Johann Theodor Mosewius also Johann Theodor Mosevius (birth name "Moses") (25 September 1788 – 15. September 1858) was a German operatic bass, choirmaster and music director of the University of Wroclaw.

== Life ==
Mosewius was born in Königsberg. After studying law, he trained as an opera singer (bass) and worked as such at the local theatre, at the time of the management of August von Kotzebue (1814-1816), then he moved to Breslau, where he worked as a singer and actor until his quarrel with the theatre tenant Gottlob Benedict Bierey and the death of his wife.

Following the example of Carl Friedrich Zelter and his Sing-Akademie zu Berlin, Mosewius founded such an institute in 1825 in Breslau, too, with 26 members at first. Just six months later, the choir performed Handels' oratorium Samson under his direction.

One year after Mendelssohn's revival of Bach's St Matthew Passion in Berlin, Mosewius rehearsed it in Breslau in 1830 with overwhelming success. As a conductor and researcher, he took on the task of popularising Bach, and Breslau became one of the most important centres of Bach cultivation until 1945.

After the foundation of the academy of music, which partly existed at the same time as the Breslauer Liedertafel, he became a singing teacher or university music director (1827/1832), director of the academic institute for church music (1831), and founder of the musical circle for the performance of sacred music (1834). The Institute performed Italian oratorios as well as those by Mendelssohn, Carl Loewe, Louis Spohr, Adolf Bernhard Marx and others. In Breslau he joined the masonic lodge "Friedrich zum goldenen Zepter".

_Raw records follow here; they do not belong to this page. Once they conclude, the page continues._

(* ===== verification/Guard.v ===== *)
(** The guard of the lease, beside a maintenance cycle: the thread that renews it, the
    renewals of the cycle itself, and the end of both before the lease is released
    ([leaseGuard] of [src/internal/maintenance/service.go]), as a step relation over the
    interleavings of the two. *)
From S2P Require Import Prelude Model Catalog Retention Archive Io.

(** ** Renewal

    [renew] asks with the lease it read under the mutex, and stores the one it gets. *)
Record lease_guard : Type := LeaseGuard { lg_lease : lease; lg_err : option failure; lg_cancelled : bool; lg_stop : bool }.
#[global] Instance eta_lease_guard : Settable lease_guard := fun g => LeaseGuard (lg_lease g) (lg_err g) (lg_cancelled g) (lg_stop g).

Definition renewal_begins (g : lease_guard) : result failure lease :=
  match lg_err g with Some e => Err e | None => Ok (lg_lease g) end.
Definition renewal_error (e : failure) : failure :=
  match e with Failed e => Failed (ErrWrap e "rinnovo lease") | OsError e => OsError e end.
Definition same_lease (l l' : lease) : bool := String.eqb (l_Owner l) (l_Owner l') && (l_Generation l =? l_Generation l').
Definition renewal_answered (asked : lease) (answer : result failure lease) : result failure lease :=
  match answer with
  | Err e => Err (renewal_error e)
  | Ok renewed => if same_lease renewed asked then Ok renewed else Err (Failed ErrLease)
  end.
(** [identity]: a copy under the mutex. *)
Definition identity (g : lease_guard) : lease := Lease (l_Owner (lg_lease g)) (l_Generation (lg_lease g)) (l_ExpiresAt (lg_lease g)).
Definition guard_fail (e : failure) (g : lease_guard) : lease_guard :=
  match lg_err g with None => g <| lg_err := Some e |> <| lg_cancelled := true |> | Some _ => g end.

(** ** Two threads *)
Inductive renewer_state : Type :=
| Looping
| Asking (asked : lease)
| Failing (e : failure)
| Over.                                (* [guard.done] is closed *)
Inductive cycle_state : Type :=
| Working
| WorkAsking (asked : lease)           (* a renewal of the cycle itself *)
| Cancelling | Stopping | Awaiting     (* [close]: g.cancel(), close(g.stop), <-g.done *)
| Releasing
| Released (l : lease).
Record guarded : Type := Guarded { gd_guard : lease_guard; gd_renewer : renewer_state; gd_cycle : cycle_state }.
#[global] Instance eta_guarded : Settable guarded := fun g => Guarded (gd_guard g) (gd_renewer g) (gd_cycle g).
Definition startLeaseGuard (l : lease) : guarded := Guarded (LeaseGuard l None false false) Looping Working.

(** The answers of the writer are any, and the context of the caller may end at any time. *)
Inductive guard_step : guarded -> guarded -> Prop :=
| gs_stopped s : gd_renewer s = Looping -> lg_stop (gd_guard s) = true -> guard_step s (s <| gd_renewer := Over |>)
| gs_cancelled s : gd_renewer s = Looping -> lg_cancelled (gd_guard s) = true -> guard_step s (s <| gd_renewer := Over |>)
| gs_tick s : gd_renewer s = Looping ->
    guard_step s (s <| gd_renewer := match renewal_begins (gd_guard s) with Ok l => Asking l | Err e => Failing e end |>)
| gs_renewed s asked answer l : gd_renewer s = Asking asked -> renewal_answered asked answer = Ok l ->
    guard_step s (s <| gd_guard ::= (fun g => g <| lg_lease := l |>) |> <| gd_renewer := Looping |>)
| gs_refused s asked answer e : gd_renewer s = Asking asked -> renewal_answered asked answer = Err e ->
    guard_step s (s <| gd_renewer := Failing e |>)
| gs_fails s e : gd_renewer s = Failing e -> guard_step s (s <| gd_guard ::= guard_fail e |> <| gd_renewer := Over |>)
| gs_context s : guard_step s (s <| gd_guard ::= (fun g => g <| lg_cancelled := true |>) |>)
| gs_asks s l : gd_cycle s = Working -> renewal_begins (gd_guard s) = Ok l -> guard_step s (s <| gd_cycle := WorkAsking l |>)
| gs_work_renewed s asked answer l : gd_cycle s = WorkAsking asked -> renewal_answered asked answer = Ok l ->
    guard_step s (s <| gd_guard ::= (fun g => g <| lg_lease := l |>) |> <| gd_cycle := Working |>)
| gs_work_refused s asked answer e : gd_cycle s = WorkAsking asked -> renewal_answered asked answer = Err e ->
    guard_step s (s <| gd_cycle := Working |>)
| gs_over s : gd_cycle s = Working -> guard_step s (s <| gd_cycle := Cancelling |>)
| gs_cancel s : gd_cycle s = Cancelling ->
    guard_step s (s <| gd_guard ::= (fun g => g <| lg_cancelled := true |>) |> <| gd_cycle := Stopping |>)
| gs_stop s : gd_cycle s = Stopping ->
    guard_step s (s <| gd_guard ::= (fun g => g <| lg_stop := true |>) |> <| gd_cycle := Awaiting |>)
| gs_join s : gd_cycle s = Awaiting -> gd_renewer s = Over -> guard_step s (s <| gd_cycle := Releasing |>)
| gs_release s : gd_cycle s = Releasing -> guard_step s (s <| gd_cycle := Released (identity (gd_guard s)) |>).

(** ** What holds throughout *)
Definition closing (c : cycle_state) : bool := match c with Working | WorkAsking _ | Cancelling | Stopping => false | _ => true end.
Definition cancelling (c : cycle_state) : bool := match c with Stopping => true | _ => closing c end.
Definition joined (c : cycle_state) : bool := match c with Releasing | Released _ => true | _ => false end.
Record guarded_ok (l : lease) (s : guarded) : Prop := GuardedOk {
  go_lease : same_lease (lg_lease (gd_guard s)) l = true;
  go_asked : match gd_renewer s with Asking asked => same_lease asked l = true | _ => True end;
  go_work : match gd_cycle s with WorkAsking asked | Released asked => same_lease asked l = true | _ => True end;
  go_failed : lg_err (gd_guard s) <> None -> lg_cancelled (gd_guard s) = true;
  go_closing : closing (gd_cycle s) = true -> lg_stop (gd_guard s) = true;
  go_cancelling : cancelling (gd_cycle s) = true -> lg_cancelled (gd_guard s) = true;
  go_joined : joined (gd_cycle s) = true -> gd_renewer s = Over }.

Lemma same_lease_spec l l' : same_lease l l' = true <-> l_Owner l = l_Owner l' /\ l_Generation l = l_Generation l'.
Proof. unfold same_lease. by rewrite andb_true_iff, String.eqb_eq, Z.eqb_eq. Qed.
Lemma same_lease_refl l : same_lease l l = true.
Proof. by apply same_lease_spec. Qed.
Lemma answered_same asked l answer renewed : renewal_answered asked answer = Ok renewed -> same_lease asked l = true -> same_lease renewed l = true.
Proof.
  unfold renewal_answered. destruct answer as [x|]; [|done]. destruct (same_lease x asked) eqn:E; [|done]. intros [= <-]. revert E.
  rewrite !same_lease_spec. intuition congruence.
Qed.
Lemma begins_same g l asked : renewal_begins g = Ok asked -> same_lease (lg_lease g) l = true -> same_lease asked l = true.
Proof. unfold renewal_begins. destruct (lg_err g); [done|]. by intros [= <-]. Qed.

Lemma guarded_start l : guarded_ok l (startLeaseGuard l).
Proof. by split; cbn; rewrite ?same_lease_refl. Qed.
Lemma guarded_step l s s' : guarded_ok l s -> guard_step s s' -> guarded_ok l s'.
Proof.
  intros [H1 H2 H3 H4 H5 H6 H7] Hs. destruct s as [g r c]; cbn in *.
  inversion Hs; subst; cbn in *; subst; (split; cbn; [..|]); try assumption; try discriminate; try exact I; try (by intros _);
    try (by intros Hj; specialize (H7 Hj)).
  - destruct (renewal_begins g) eqn:E; [by eapply begins_same|done].
  - by eapply answered_same.
  - unfold guard_fail. by destruct (lg_err g).
  - unfold guard_fail. destruct (lg_err g); [by intros _; apply H4|done].
  - unfold guard_fail. by destruct (lg_err g).
  - intros Hc. unfold guard_fail. destruct (lg_err g); [by apply H6|done].
  - by eapply begins_same.
  - by eapply answered_same.
Qed.
Lemma guarded_reachable l s : rtc guard_step (startLeaseGuard l) s -> guarded_ok l s.
Proof.
  intros Hr. assert (forall a b, rtc guard_step a b -> guarded_ok l a -> guarded_ok l b) as Hind.
  { induction 1; [done|]. eauto using guarded_step. }
  by eapply Hind; [|apply guarded_start].
Qed.

(** ** What it is for *)
(** A renewal that failed ends the work of the cycle. *)
Lemma failed_renewal_cancels l s : rtc guard_step (startLeaseGuard l) s -> lg_err (gd_guard s) <> None -> lg_cancelled (gd_guard s) = true.
Proof. intros Hr. by apply (guarded_reachable _ _ Hr). Qed.
(** The release concerns the lease that was acquired, whatever was renewed, and no renewal
    is under way then or comes after it. *)
Lemma released_own l l' s : rtc guard_step (startLeaseGuard l) s -> gd_cycle s = Released l' ->
  ReleaseMaintenanceLease l' = ReleaseMaintenanceLease l /\ gd_renewer s = Over.
Proof.
  intros Hr Hc. pose proof (guarded_reachable _ _ Hr) as [_ _ H3 _ _ _ H7]. rewrite Hc in H3, H7. split; [|by apply H7].
  apply same_lease_spec in H3 as [Ho Hg]. unfold ReleaseMaintenanceLease. by rewrite Ho, Hg.
Qed.
Lemma released_quiet l l' s s' : rtc guard_step (startLeaseGuard l) s -> gd_cycle s = Released l' -> guard_step s s' ->
  lg_lease (gd_guard s') = lg_lease (gd_guard s) /\ gd_cycle s' = Released l' /\ gd_renewer s' = Over.
Proof.
  intros Hr Hc Hs. destruct (released_own _ _ _ Hr Hc) as [_ Ho]. destruct s as [g r c]; cbn in *. subst.
  by inversion Hs; subst; cbn in *; simplify_eq.
Qed.
(** The permissions the cycle asks for name the same lease after any renewal. *)
Lemma renewed_holds l s now d : rtc guard_step (startLeaseGuard l) s -> lease_holds (identity (gd_guard s)) now d = lease_holds l now d.
Proof.
  intros Hr. pose proof (go_lease _ _ (guarded_reachable _ _ Hr)) as H. apply same_lease_spec in H as [Ho Hg].
  unfold lease_holds, identity. cbn. by rewrite Ho, Hg.
Qed.
(** The end is never blocked: from wherever the two are, the lease can be released. *)
Lemma renewer_ends s : lg_stop (gd_guard s) = true -> exists s', rtc guard_step s s' /\ gd_renewer s' = Over /\ gd_cycle s' = gd_cycle s.
Proof.
  intros Hstop. destruct s as [g r c]; cbn in *. destruct r as [|asked|e|].
  - eexists. split; [by apply rtc_once, gs_stopped|done].
  - eexists. split; [eapply rtc_l; [by apply (gs_refused _ asked (Err (Failed ErrLease)))|by eapply rtc_once, gs_fails]|done].
  - eexists. split; [by eapply rtc_once, gs_fails|done].
  - eexists. by split.
Qed.
Lemma guard_ends l s : rtc guard_step (startLeaseGuard l) s -> exists s' l', rtc guard_step s s' /\ gd_cycle s' = Released l'.
Proof.
  intros Hr. assert (forall s, joined (gd_cycle s) = true -> exists s' l', rtc guard_step s s' /\ gd_cycle s' = Released l') as Hend.
  { intros [g r c] Hj; cbn in *. destruct c as [| | | | | |l']; try done; [|by exists (Guarded g r (Released l')), l'].
    eexists _, _. split; [by apply rtc_once, gs_release|done]. }
  assert (forall s, gd_cycle s = Awaiting -> lg_stop (gd_guard s) = true -> exists s' l', rtc guard_step s s' /\ gd_cycle s' = Released l') as Hwait.
  { intros a Ha Hs. destruct (renewer_ends a Hs) as (b & Hab & Hb & Hc). rewrite Ha in Hc.
    destruct (Hend (Guarded (gd_guard b) (gd_renewer b) Releasing) eq_refl) as (c & l' & Hbc & Hl). exists c, l'. split; [|done].
    eapply (transitivity Hab). eapply rtc_l; [by apply gs_join|exact Hbc]. }
  assert (forall s, gd_cycle s = Cancelling -> exists s' l', rtc guard_step s s' /\ gd_cycle s' = Released l') as Hclose.
  { intros a Ha. edestruct (Hwait (a <| gd_guard ::= (fun g => g <| lg_cancelled := true |> <| lg_stop := true |>) |> <| gd_cycle := Awaiting |>)) as (b & l' & Hb & Hl); [done..|].
    exists b, l'. split; [|done]. eapply rtc_l; [by apply gs_cancel|]. eapply rtc_l; [by apply gs_stop|exact Hb]. }
  pose proof (guarded_reachable _ _ Hr) as [_ _ _ _ H5 _ _]. destruct s as [g r c]; cbn in *. destruct c as [|asked| | | | |l'].
  - destruct (Hclose (Guarded g r Cancelling) eq_refl) as (b & l' & Hb & Hl). exists b, l'. split; [|done]. by eapply rtc_l; [apply gs_over|].
  - destruct (Hclose (Guarded g r Cancelling) eq_refl) as (b & l' & Hb & Hl). exists b, l'. split; [|done].
    eapply rtc_l; [by apply (gs_work_refused _ asked (Err (Failed ErrLease)) (renewal_error (Failed ErrLease)))|]. by eapply rtc_l; [apply gs_over|].
  - by apply Hclose.
  - edestruct (Hwait (Guarded (g <| lg_stop := true |>) r Awaiting)) as (b & l' & Hb & Hl); [done..|]. exists b, l'. split; [|done].
    by eapply rtc_l; [apply gs_stop|].
  - by apply Hwait, H5.
  - by apply Hend.
  - by apply Hend.
Qed.
(** The writer answers a renewal with the same lease: its answer is never refused. *)
Lemma renewal_accepted l now duration d d' renewed : l_Generation l <> 0 ->
  AcquireMaintenanceLease (l_Owner l) (l_Generation l) now duration d = Ok (renewed, d') -> renewal_answered l (Ok renewed) = Ok renewed.
Proof.
  intros Hg (_ & _ & _ & Ho & _ & [(? & _)|(_ & _ & _ & _ & Hgen)])%acquire_lease_ok; [done|].
  cbn. by rewrite (proj2 (same_lease_spec renewed l)).
Qed.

Shortly after his departure from the Wroclaw theatre on 16 December 1825, Mosewius performed for the first time parts of Schubert's Lieder cycle Die schöne Müllerin as part of an evening musical entertainment in the Wroclaw "great provincial resource".

Mosewius achieved international recognition through his activities and writings, and even during his time at the theatre, he always sought close contact with influential journalists (in Breslau, for example Karl Schall).

From 1810 Mosewius was married with the singer Sophie Wilhelmine, née Müller (1792-1825), who made her debut in Berlin 1805 and afterwards got a job in Königsberg. From 1810 to 1812, she stayed in Berlin and from 1816 she was engaged in Breslau.

His nickname as a foreign member of the Vienna literary society Ludlamshöhle was "Sebastiano da Solfeggio".

Mosewius died in Schaffhausen at the age of 69.

== Publications ==
- Michael Heinemann (ed.): Johann Theodor Mosewius: Johann Sebastian Bachs Matthäus-Passion, musikalisch aesthetisch dargestellt. (Beigebunden: Johann Sebastian Bach in seinen Kirchen-Cantaten und Choralgesängen.) Reprint of the 1845/52 edition, Hildesheim 2001.
- Johann Sebastian Bach in seinen Kirchen-Cantaten und Choralgesängen, dargestellt von Johann Theodor Mosewius.